**WORK REQUIRED**
Output, word for word, the lines of this listing that fall between the line with "split; [reflexivity | exact Hfixed]." and the line with "(fresh_keys fixed_columns (fill_fields", counting both of those lines, and no others.

**INFORMATION SUPPLIED**
Lemma type_adjustment_fst (clause_type text_lower : string) (acc : Z * list string) :
  fst (AIAnalyzer.type_adjustment clause_type text_lower acc)
  = fst acc + type_delta clause_type text_lower.
Proof.
  unfold AIAnalyzer.type_adjustment, type_delta.
  repeat match goal with
         | |- context [if ?b then _ else _] => destruct b
         end; simpl; lia.
Qed.

Lemma AI_raw_fst (clause_text clause_type : string) :
  fst (AIAnalyzer.raw_risk clause_text clause_type)
  = 5 + 2 * hits AIAnalyzer.high_risk_keywords (Str.lower clause_text)
    + 1 * hits AIAnalyzer.medium_risk_keywords (Str.lower clause_text)
    + type_delta clause_type (Str.lower clause_text).
Proof.
  unfold AIAnalyzer.raw_risk. cbv zeta.
  rewrite type_adjustment_fst, !scan_terms_fst. reflexivity.
Qed.

Lemma check_additional_fst (clause_text : string) (current_score : Z) :
  fst (RiskAnalyzer._check_additional_risk_factors clause_text current_score)
  = current_score + additional_delta clause_text.
Proof.
  unfold RiskAnalyzer._check_additional_risk_factors, additional_delta.
  cbv zeta.
  change (RiskAnalyzer.weight "unclear_language") with 2.
  change (RiskAnalyzer.weight "one_sided_clause") with 2.
  change (RiskAnalyzer.weight "broad_scope") with 1.
  change (RiskAnalyzer.weight "time_pressure") with 1.
  destruct (2 <=? _); destruct (any_in RiskAnalyzer.one_sided_indicators _);
    destruct (3 <=? _); destruct (any_in RiskAnalyzer.time_pressure_terms _);
    simpl; lia.
Qed.
Lemma quiet_add_header (repo_link commit : string) (src : fdesc)
    (dst_ext : string) :
  quiet no_event (add_header E repo_link commit src dst_ext).
Proof.
  unfold add_header. destruct (header_style _) as [style|]; [|apply quiet_ret].
  intros w.
  match goal with
  | |- context [?m w] =>
      assert (H : quiet no_event m) by quiet_auto; exact (H w)
  end.
Qed.
#[local] Hint Resolve quiet_add_header : quiet.

Lemma quiet_load_pairs (templates : list fdesc) :
  quiet no_event (load_pairs E templates).
Proof.
  induction templates as [|t rest IH]; cbn [load_pairs]; unfold read_text;
    quiet_auto.
Qed.
#[local] Hint Resolve quiet_load_pairs : quiet.

Lemma quiet_replace_keywords (src : fdesc) (templates : list fdesc) :
  quiet no_event (replace_keywords E src templates).
Proof. unfold replace_keywords, read_text. quiet_auto. Qed.
#[local] Hint Resolve quiet_replace_keywords : quiet.

Lemma quiet_copymove_single (repo_link commit path : string)
    (row : list (string * json)) (src dst : fdesc) (is_move : bool) :
  quiet no_event (copymove_single E repo_link commit path row src dst is_move).
Proof. unfold copymove_single, sh. quiet_auto. Qed.
#[local] Hint Resolve quiet_copymove_single : quiet.

Lemma quiet_copymove_files (path : string) (row : list (string * json))
    (subs : json) : quiet no_event (copymove_files E path row subs).
Proof. unfold copymove_files. quiet_auto. Qed.
#[local] Hint Resolve quiet_copymove_files : quiet.
(** The readers of [TagIntArray] and [TagLongArray] take [length] bytes,
    not [length] elements, into the stream they read the elements from:
    an array of elements two or more bytes wide is returned only when it
    is empty. *)
Lemma array_body_only_empty (width : nat) (s s' : Stream) (l : list Z) :
  (2 <= width)%nat -> array_body width s = (Ok l, s') -> l = [].
Proof.
  intros Hw H. unfold array_body in H.
  apply bind_inv_ok in H. destruct H as (b & s1 & _ & H).
  apply bind_inv_ok in H. destruct H as (length & s2 & _ & H).
  destruct (length <? 0) eqn:Eneg; [discriminate | ].
  apply Z.ltb_ge in Eneg.
  apply bind_inv_ok in H. destruct H as (d & s3 & Hd & H).
  unfold on_fresh_stream, lift in H.
  destruct (repeatM (range_len length) _ (Stream_init d)) as [o s4] eqn:Erep.
  simpl in H. inversion H; subst o s'.
  pose proof (repeatM_read_element_room width _ _ _ _ (Stream_init_inv d) Erep)
    as Hroom.
  simpl in Hroom. unfold range_len in Hroom. rewrite Z2Nat.id in Hroom by lia.
  apply Stream_read_inv in Hd.
  destruct Hd as [(_ & Ho & _) | (_ & Ho & _)]; [discriminate | ].
  inversion Ho; subst d.
  pose proof (py_slice_len_le (data s2) (index s2) length Eneg) as Hlen.
  assert (Hz : length = 0) by nia. subst length.
  simpl in Erep. apply ret_inv in Erep. destruct Erep as [<- _]. reflexivity.
Qed.

(** A negative length prefix: [ValueError], with the stream left just
    after the prefix. *)
Lemma array_body_negative (width : nat) (s s1 : Stream) (b : bytes) (n : Z) :
  Stream_read 4 s = (Ok b, s1) -> unpack_i b = Ok n -> n < 0 ->
  array_body width s = (Raise ValueError, s1).
Proof.
  intros Hb Hn Hneg. unfold array_body.
  rewrite (bind_ok _ _ s s1 b) by exact Hb.
  rewrite (bind_ok _ _ s1 s1 n) by (apply lift_ok; exact Hn).
  apply Z.ltb_lt in Hneg. rewrite Hneg. reflexivity.
Qed.

(** X16.  [TagByteArray.read], with or without a name: a negative length
    prefix raises [ValueError], and the stream is left four bytes after
    the name, just behind the prefix. *)
Lemma TagByteArray_read_negative (named : bool) (s s0 s1 : Stream)
    (name : option PyStr) (b : bytes) (n : Z) :
  read_name named s = (Ok name, s0) ->
  Stream_read 4 s0 = (Ok b, s1) -> unpack_i b = Ok n -> n < 0 ->
  TagByteArray_read named s = (Raise ValueError, s1)
  /\ index s1 = index s0 + 4.
Proof.
  intros Hname Hb Hn Hneg. split.
  - unfold TagByteArray_read.
    rewrite (bind_ok _ _ s s0 name) by exact Hname.
    apply bind_raise. eapply array_body_negative; eassumption.
  - apply Stream_read_inv in Hb.
    destruct Hb as [(_ & Ho & _) | (_ & _ & Hs)]; [discriminate | ].
    subst s1. reflexivity.
Qed.

(** X17.  Read as an element of a list, the two wider arrays reject a negative
    length in the same way. *)
Lemma wide_array_read_negative_unnamed (s s1 : Stream) (b : bytes) (n : Z) :
  Stream_read 4 s = (Ok b, s1) -> unpack_i b = Ok n -> n < 0 ->
  TagIntArray_read false s = (Raise ValueError, s1)
  /\ TagLongArray_read false s = (Raise ValueError, s1).
Proof.
  intros Hb Hn Hneg. split.
  - unfold TagIntArray_read, read_name_no_arg.
    rewrite (bind_ok _ _ s s None) by reflexivity.
    apply bind_raise. eapply array_body_negative; eassumption.
  - unfold TagLongArray_read, read_name_no_arg.
    rewrite (bind_ok _ _ s s None) by reflexivity.
    apply bind_raise. eapply array_body_negative; eassumption.
Qed.

(** Read with a name, as [Tag.create] does, they raise [TypeError] before
    anything is read. *)
Lemma wide_array_read_named (s : Stream) :
  TagIntArray_read true s = (Raise TypeError, s)
  /\ TagLongArray_read true s = (Raise TypeError, s).
Proof. split; reflexivity. Qed.

(** C2.  The code does not do what the claim says.  Read with a name (as
    [Tag.create] reads every tag) an [IntArray] or a [LongArray] raises
    [TypeError] at once, and read as an element of a list it raises
    [EOFError] although the buffer holds the element: the bytes below are
    an array of one element, 7, in both positions. *)
Theorem wide_array_decode_fails (fuel : nat) :
  let int_named := [x0b; x00; x00; x00; x00; x00; x01; x00; x00; x00; x07] in
  let long_named := [x0c; x00; x00; x00; x00; x00; x01;
                     x00; x00; x00; x00; x00; x00; x00; x07] in
  let int_in_list := [x09; x00; x00; x0b; x00; x00; x00; x01;
                      x00; x00; x00; x01; x00; x00; x00; x07] in
  let long_in_list := [x09; x00; x00; x0c; x00; x00; x00; x01;
                       x00; x00; x00; x01;
                       x00; x00; x00; x00; x00; x00; x00; x07] in
  Tag_create fuel (Stream_init int_named) = (Raise TypeError, mkStream int_named 1)
  /\ Tag_create fuel (Stream_init long_named)
     = (Raise TypeError, mkStream long_named 1)
  /\ Tag_create (S fuel) (Stream_init int_in_list)
     = (Raise EOFError, mkStream int_in_list 13)
  /\ Tag_create (S fuel) (Stream_init long_in_list)
     = (Raise EOFError, mkStream long_in_list 13).
Proof. destruct fuel; repeat split; reflexivity. Qed.

(** In general these two readers return nothing but the empty array, and
    only for an element of a list. *)
Lemma wide_array_read_only_empty (named : bool) (s s' : Stream) (t : Tag) :
  (TagIntArray_read named s = (Ok t, s') ->
   named = false /\ t = TagIntArray None [])
  /\ (TagLongArray_read named s = (Ok t, s') ->
      named = false /\ t = TagLongArray None []).
Proof.
  split; intros H.
  - unfold TagIntArray_read in H.
    apply bind_inv_ok in H. destruct H as (name & s0 & Hname & H).
    apply bind_inv_ok in H. destruct H as (payload & s1 & Hbody & H).
    apply ret_inv in H. destruct H as [<- _].
    destruct named; [discriminate | ].
    apply ret_inv in Hname. destruct Hname as [<- _].
    apply array_body_only_empty in Hbody; [ | lia]. subst payload.
    split; reflexivity.
  - unfold TagLongArray_read in H.
    apply bind_inv_ok in H. destruct H as (name & s0 & Hname & H).
    apply bind_inv_ok in H. destruct H as (payload & s1 & Hbody & H).
    apply ret_inv in H. destruct H as [<- _].
    destruct named; [discriminate | ].
    apply ret_inv in Hname. destruct Hname as [<- _].
    apply array_body_only_empty in Hbody; [ | lia]. subst payload.
    split; reflexivity.
Qed.

(** C7.  The code does not do what the claim says for two of the three
    arrays.  With the length prefix [ff ff ff ff] (-1), a [ByteArray]
    raises [ValueError] with the stream just after the prefix, but an
    [IntArray] or a [LongArray] decoded by [Tag.create] raises [TypeError]
    before the prefix is read. *)
Theorem array_negative_length (fuel : nat) :
  let byte_array := [x07; x00; x00; xff; xff; xff; xff] in
  let int_array := [x0b; x00; x00; xff; xff; xff; xff] in
  let long_array := [x0c; x00; x00; xff; xff; xff; xff] in
  Tag_create fuel (Stream_init byte_array) = (Raise ValueError, mkStream byte_array 7)
  /\ Tag_create fuel (Stream_init int_array) = (Raise TypeError, mkStream int_array 1)
  /\ Tag_create fuel (Stream_init long_array)
     = (Raise TypeError, mkStream long_array 1).
Proof. destruct fuel; repeat split; reflexivity. Qed.

(** ** Lists *)

(** C4, as amended.  [TagList.read], once the name and the byte of the
    element type are read: when that byte is a registered id (0 to 12) and
    the length that follows is zero or negative, the list returned is
    empty, no element is read and the stream is left after the length,
    whatever the registered id; when the byte is not a registered id,
    [NotImplementedError] is raised before the length is read. *)
Theorem TagList_read_nonpositive_length (fuel : nat) (named : bool)
    (s s0 s1 : Stream) (name : option PyStr) (b : byte) (rest : bytes)
    (Hname : read_name named s = (Ok name, s0))
    (Hread : Stream_read 1 s0 = (Ok (b :: rest), s1)) :
  (0 <= byte_val b <= 12 ->
   forall (lb : bytes) (s2 : Stream) (length : Z),
     Stream_read 4 s1 = (Ok lb, s2) ->
     unpack_i lb = Ok length ->
     length <= 0 ->
     TagList_read fuel named s = (Ok (TagList name []), s2))
  /\ (~ (0 <= byte_val b <= 12) ->
      TagList_read fuel named s
      = (Raise (NotImplementedError (byte_val b)), s1)).
Proof.
  unfold TagList_read, TagList_read_with.
  rewrite (bind_ok _ _ s s0 name) by exact Hname.
  rewrite (bind_ok _ _ s0 s1 (b :: rest)) by exact Hread.
  rewrite (bind_ok _ _ s1 s1 (byte_val b)) by reflexivity.
  split.
  - intros Hreg lb s2 length Hlb Hlen Hle.
    destruct (TAG_MAP_registered _ Hreg) as (c & Hc & _). rewrite Hc.
    rewrite (bind_ok _ _ s1 s2 lb) by exact Hlb.
    rewrite (bind_ok _ _ s2 s2 length) by (apply lift_ok; exact Hlen).
    assert (E : (0 <? length) = false) by (apply Z.ltb_ge; lia).
    rewrite E. reflexivity.
  - intros Hunk. rewrite TAG_MAP_unregistered by exact Hunk. reflexivity.
Qed.

Lemma TagList_read_nonpositive_length_witness :
  let d := [x09; x00; x00; x00; xff; xff; xff; xff] in
  TagList_read 0 true (mkStream d 1) = (Ok (TagList (Some []) []), mkStream d 8).
Proof.
  intros d.
  assert (Hname : read_name true (mkStream d 1) = (Ok (Some []), mkStream d 3))
    by reflexivity.
  assert (Hread : Stream_read 1 (mkStream d 3) = (Ok [x00], mkStream d 4))
    by reflexivity.
  assert (Hreg : 0 <= byte_val x00 <= 12) by (vm_compute; split; discriminate).
  assert (Hlb : Stream_read 4 (mkStream d 4) = (Ok [xff; xff; xff; xff], mkStream d 8))
    by reflexivity.
  assert (Hlen : unpack_i [xff; xff; xff; xff] = Ok (-1)) by reflexivity.
  assert (Hle : -1 <= 0) by lia.
  exact (proj1 (TagList_read_nonpositive_length 0 true _ _ _ _ _ _ Hname Hread)
           Hreg _ _ _ Hlb Hlen Hle).
Defined.

(** C4, as stated, fails: a list of length 0 whose element type id is the
    unregistered [0d] is not decoded; [NotImplementedError] is raised with
    the stream just after that byte. *)
Lemma TagList_read_nonpositive_length_counterexample :
  let d := [x09; x00; x00; x0d; x00; x00; x00; x00] in
  Tag_create 1 (Stream_init d) = (Raise (NotImplementedError 13), mkStream d 4)
  /\ NBT_init 1 d = Raise (NotImplementedError 13).
Proof. split; reflexivity. Qed.

(** C3.  The code does not do what the claim says.  The payload of an
    empty list is written as the single byte [00]: the four bytes of the
    length are missing. *)
Theorem TagList_write_empty (name : option PyStr) :
  Tag_write (TagList name []) = Ok [x00]
  /\ Tag_build (TagList (Some []) []) = Ok [x09; x00; x00; x00].
Proof. split; reflexivity. Qed.
Lemma load_each_all (fs : filesystem) (files : list path) (docs : list doc) :
  Forall2 (fun data_file d => load_json data_file fs = Ok d) files docs ->
  forall mega, Consolidate.load_each files fs mega = Ok (mega ++ docs).
Proof.
  induction 1 as [| data_file d files docs H _ IH]; intros mega; simpl.
  - now rewrite app_nil_r.
  - rewrite H. simpl. rewrite IH. now rewrite <- app_assoc.
Qed.

Lemma load_each_failure (fs : filesystem) (files : list path) (data_file : path) (e : pyerr) :
  In data_file files ->
  load_json data_file fs = Raise e ->
  forall mega, raised (Consolidate.load_each files fs mega).
Proof.
  intros Hin Hload. induction files as [| f files IH]; intros mega; simpl; [contradiction |].
  destruct (load_json f fs) as [d |] eqn:E; simpl; [| now eexists].
  destruct Hin as [-> | Hin]; [congruence | now apply IH].
Qed.

(** Lines 26-35 on a listing that is a list: the count of the files, and
    an archive of their contents in the order of the listing. *)
Lemma consolidate_of_list (fs : filesystem) (files : list path) (docs : list doc)
  (save_file_path : path) :
  Forall2 (fun data_file d => load_json data_file fs = Ok d) files docs ->
  Consolidate.consolidate (Consolidate.AList files) save_file_path fs
  = (save_json (DList docs) save_file_path fs, Ok (List.length files))
  /\ load_json save_file_path (save_json (DList docs) save_file_path fs) = Ok (DList docs)
  /\ List.length docs = List.length files.
Proof.
  intros H. unfold Consolidate.consolidate. simpl.
  rewrite (load_each_all _ _ _ H). simpl. split; [reflexivity |].
  split; [apply load_saved_json | symmetry; exact (Forall2_length H)].
Qed.

(** Lines 26-35 on a listing that is a list, one file of which does not
    deserialize: the exception, and the file system as it was. *)
Lemma consolidate_of_list_failure (fs : filesystem) (files : list path) (data_file : path)
  (e : pyerr) (save_file_path : path) :
  In data_file files ->
  load_json data_file fs = Raise e ->
  exists e', Consolidate.consolidate (Consolidate.AList files) save_file_path fs
             = (fs, Raise e').
Proof.
  intros Hin Hload. unfold Consolidate.consolidate. simpl.
  destruct (load_each_failure _ _ _ _ Hin Hload []) as [e' He']. rewrite He'. now exists e'.
Qed.

(** C3: what the code does.  [Path.glob] returns a generator, and line
    26 takes its [len]: for every folder the consolidator raises
    [TypeError] before it reads a file, returns no count and writes no
    archive.  So it does on a folder with one readable file, for which
    lines 26-35 on the list of the same files return 1 and write the
    archive. *)
Theorem consolidate_raises_TypeError :
  (forall (open_folder save_file_path : path) (fs : filesystem),
     consolidate_jsons_to_mega_json open_folder save_file_path fs
     = (fs, Raise (TypeError no_len)))
  /\ Consolidate.glob results_folder one_file = Consolidate.AGenerator [["results"; "a.json"]]
  /\ consolidate_jsons_to_mega_json results_folder mega_path one_file
     = (one_file, Raise (TypeError no_len))
  /\ Consolidate.consolidate (Consolidate.AList [["results"; "a.json"]]) mega_path one_file
     = (save_json (DList [DRecord (sound 1)]) mega_path one_file, Ok 1).
Proof.
  split; [intros; reflexivity |]. split; [reflexivity |]. split; [reflexivity |].
  apply (consolidate_of_list one_file [["results"; "a.json"]] [DRecord (sound 1)]).
  repeat constructor.
Qed.

(** C7: what the code does.  On a folder with a malformed file the
    consolidator leaves the file system as it was, but the exception that
    reaches the caller is the [TypeError] of line 26 and not the failure
    of the deserialization, which line 29 never attempts.  Lines 26-35 on
    the list of the same files raise that failure and write nothing. *)
Theorem consolidate_hides_malformed_file :
  Consolidate.glob results_folder broken_file
  = Consolidate.AGenerator [["results"; "a.json"]; ["results"; "run2"; "b.json"]]
  /\ load_json ["results"; "run2"; "b.json"] broken_file = Raise JSONDecodeError
  /\ consolidate_jsons_to_mega_json results_folder mega_path broken_file
     = (broken_file, Raise (TypeError no_len))
  /\ snd (consolidate_jsons_to_mega_json results_folder mega_path broken_file)
     <> Raise JSONDecodeError
  /\ Consolidate.consolidate
       (Consolidate.AList [["results"; "a.json"]; ["results"; "run2"; "b.json"]])
       mega_path broken_file
     = (broken_file, Raise JSONDecodeError).
Proof.
  split; [reflexivity |]. split; [reflexivity |]. split; [reflexivity |].
  split; [simpl; discriminate | reflexivity].
Qed.

(** * Further properties of the flattener *)

(** ** No retained record *)

(** When no record of the archive passes the filter -- the archive is
    empty, or every record has another descriptor -- the table has the
    four columns of line 69 and no row, whatever the records hold. *)
Theorem flatten_nothing_retained (p : path) (fs : filesystem) (rs : list res_t) (n : Z)
  (flt : option string) :
  archive_at p rs fs ->
  retained flt rs = [] ->
  process_mega_json_for_no_complete_prompt p n flt fs = Ok empty_table
  /\ Flatten.rows empty_table = 0.
Proof.
  intros Harchive Hretained. rewrite (process_unfold _ _ _ _ _ Harchive).
  rewrite (loop_without_turn _ _ _ _ Hretained). split; reflexivity.
Qed.

Lemma flatten_nothing_retained_witness :
  archive_at mega_path [silent 1; short 2] (archive_of [silent 1; short 2])
  /\ retained (Some "reject") [silent 1; short 2] = []
  /\ process_mega_json_for_no_complete_prompt mega_path 1 (Some "reject")
       (archive_of [silent 1; short 2]) = Ok empty_table.
Proof.
  split; [reflexivity |]. split; [reflexivity |].
  exact (proj1 (flatten_nothing_retained mega_path (archive_of [silent 1; short 2])
                  [silent 1; short 2] 1 (Some "reject") eq_refl eq_refl)).
Defined.

(** ** The columns of every table *)

Lemma fresh_keys_unseen (ks : list string) :
  forall seen k, In k (fresh_keys seen ks) -> mem k seen = false.
Proof.
  induction ks as [| k0 ks IH]; intros seen k; simpl; [tauto |].
  destruct (mem k0 seen) eqn:E; [apply IH |].
  intros [<- | H]; [exact E |].
  apply IH in H. rewrite mem_app in H. now apply orb_false_iff in H.
Qed.

(** Every table that the flattener returns starts with the columns
    [index], [engine], [tokens] and [probability], in this order; the
    columns after them have other names, and no two columns have the
    same name. *)
Theorem flatten_columns_start_fixed (p : path) (fs : filesystem) (rs : list res_t) (n : Z)
  (flt : option string) (df : Flatten.DataFrame) :
  archive_at p rs fs ->
  process_mega_json_for_no_complete_prompt p n flt fs = Ok df ->
  Flatten.columns df = fixed_columns ++ extra_columns df
  /\ NoDup (Flatten.columns df).
Proof.
  intros Harchive. rewrite (process_unfold _ _ _ _ _ Harchive).
  destruct (fold_state n flt rs Flatten.initial) as [[d a] |] eqn:Hloop; simpl; [| discriminate].
  intros Hdf. apply DataFrame_columns in Hdf as [-> _].
  assert (Hfixed : NoDup fixed_columns)
    by (unfold fixed_columns; repeat constructor; simpl; intuition discriminate).
  destruct (retained flt rs) as [| first rest] eqn:Hretained.
  - rewrite (loop_without_turn _ _ _ _ Hretained) in Hloop. injection Hloop as <- <-.
    split; [reflexivity | exact Hfixed].
  - destruct (loop_columns _ _ _ _ _ _ _ Hretained Hloop) as (K & _ & _).
    unfold extra_columns, Flatten.columns. rewrite K. split.
    + assert (E : List.filter (fun k => negb (is_fixed k))
                    (fresh_keys fixed_columns (fill_fields first))
                  = fresh_keys fixed_columns (fill_fields first)).
      { apply forallb_filter_id. apply forallb_forall. intros k Hk.
        apply fresh_keys_unseen in Hk. unfold is_fixed. unfold mem in Hk. now rewrite Hk. }
      rewrite filter_app, E. reflexivity.
    + now apply NoDup_fresh_keys.
Qed.

Lemma flatten_columns_start_fixed_witness :
  archive_at mega_path unlike_archive (archive_of unlike_archive)
  /\ process_mega_json_for_no_complete_prompt mega_path 1 None (archive_of unlike_archive)
     = Ok unlike_table
  /\ Flatten.columns unlike_table = fixed_columns ++ extra_columns unlike_table
  /\ NoDup (Flatten.columns unlike_table).
Proof.
  assert (Hdf : process_mega_json_for_no_complete_prompt mega_path 1 None
                  (archive_of unlike_archive) = Ok unlike_table)
    by (vm_compute; reflexivity).
  split; [reflexivity |]. split; [exact Hdf |].
  exact (flatten_columns_start_fixed mega_path (archive_of unlike_archive) unlike_archive
           1 None unlike_table eq_refl Hdf).
Defined.

(** ** The filter and the archive *)

Lemma step_same_filter (n : Z) (flt flt' : option string) (st : Flatten.state) (res : res_t) :
  Flatten.filtered_out flt res = Flatten.filtered_out flt' res ->
  step n flt st res = step n flt' st res.
Proof. intros H. unfold step, Flatten.body. now rewrite H. Qed.

Lemma fold_state_same_filter (n : Z) (flt flt' : option string) (rs : list res_t) :
  (forall res, In res rs -> Flatten.filtered_out flt res = Flatten.filtered_out flt' res) ->
  forall st, fold_state n flt rs st = fold_state n flt' rs st.
Proof.
  induction rs as [| res rs IH]; intros H st; simpl; [reflexivity |].
  rewrite (step_same_filter n flt flt') by (apply H; now left).
  destruct (step n flt' st res); simpl; [| reflexivity].
  apply IH. intros r Hr. apply H. now right.
Qed.

(** Flattening with the descriptor filter [f] gives the table, or the
    exception, of flattening without a filter the archive of the records
    whose [prompt_descriptor] is [f]. *)
Theorem flatten_filter_is_prefilter (p p' : path) (fs fs' : filesystem) (rs : list res_t)
  (n : Z) (f : string) :
  archive_at p rs fs ->
  archive_at p' (List.filter (fun res => prompt_descriptor (input res) =? f) rs) fs' ->
  process_mega_json_for_no_complete_prompt p n (Some f) fs
  = process_mega_json_for_no_complete_prompt p' n None fs'.
Proof.
  intros Harchive Harchive'.
  rewrite (process_unfold _ _ _ _ _ Harchive), (process_unfold _ _ _ _ _ Harchive').
  rewrite (fold_state_retained n (Some f) rs), retained_by_descriptor.
  rewrite (fold_state_same_filter n (Some f) None); [reflexivity |].
  intros res Hres. apply filter_In in Hres as [_ Hf]. simpl. now rewrite Hf.
Qed.

Lemma flatten_filter_is_prefilter_witness :
  archive_at mega_path mixed_archive (archive_of mixed_archive)
  /\ process_mega_json_for_no_complete_prompt mega_path 1 None
       (archive_of [sample 1 [("name", VStr "Bob")] "accept" true 0 sample_logprobs;
                    sample 3 [("name", VStr "Joe")] "accept" true 4 sample_logprobs_generated])
     = Ok accept_table
  /\ process_mega_json_for_no_complete_prompt mega_path 1 (Some "accept")
       (archive_of mixed_archive)
     = process_mega_json_for_no_complete_prompt mega_path 1 None
         (archive_of [sample 1 [("name", VStr "Bob")] "accept" true 0 sample_logprobs;
                      sample 3 [("name", VStr "Joe")] "accept" true 4
                        sample_logprobs_generated]).
Proof.
  split; [reflexivity |]. split; [vm_compute; reflexivity |].
  exact (flatten_filter_is_prefilter mega_path mega_path (archive_of mixed_archive)
           (archive_of [sample 1 [("name", VStr "Bob")] "accept" true 0 sample_logprobs;
                        sample 3 [("name", VStr "Joe")] "accept" true 4
                          sample_logprobs_generated])
           mixed_archive 1 "accept" eq_refl eq_refl).
Defined.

**RESPONSE TO THIS EXERCISE**
    split; [reflexivity | exact Hfixed].
  - destruct (loop_columns _ _ _ _ _ _ _ Hretained Hloop) as (K & _ & _).
    unfold extra_columns, Flatten.columns. rewrite K. split.
    + assert (E : List.filter (fun k => negb (is_fixed k))
                    (fresh_keys fixed_columns (fill_fields first))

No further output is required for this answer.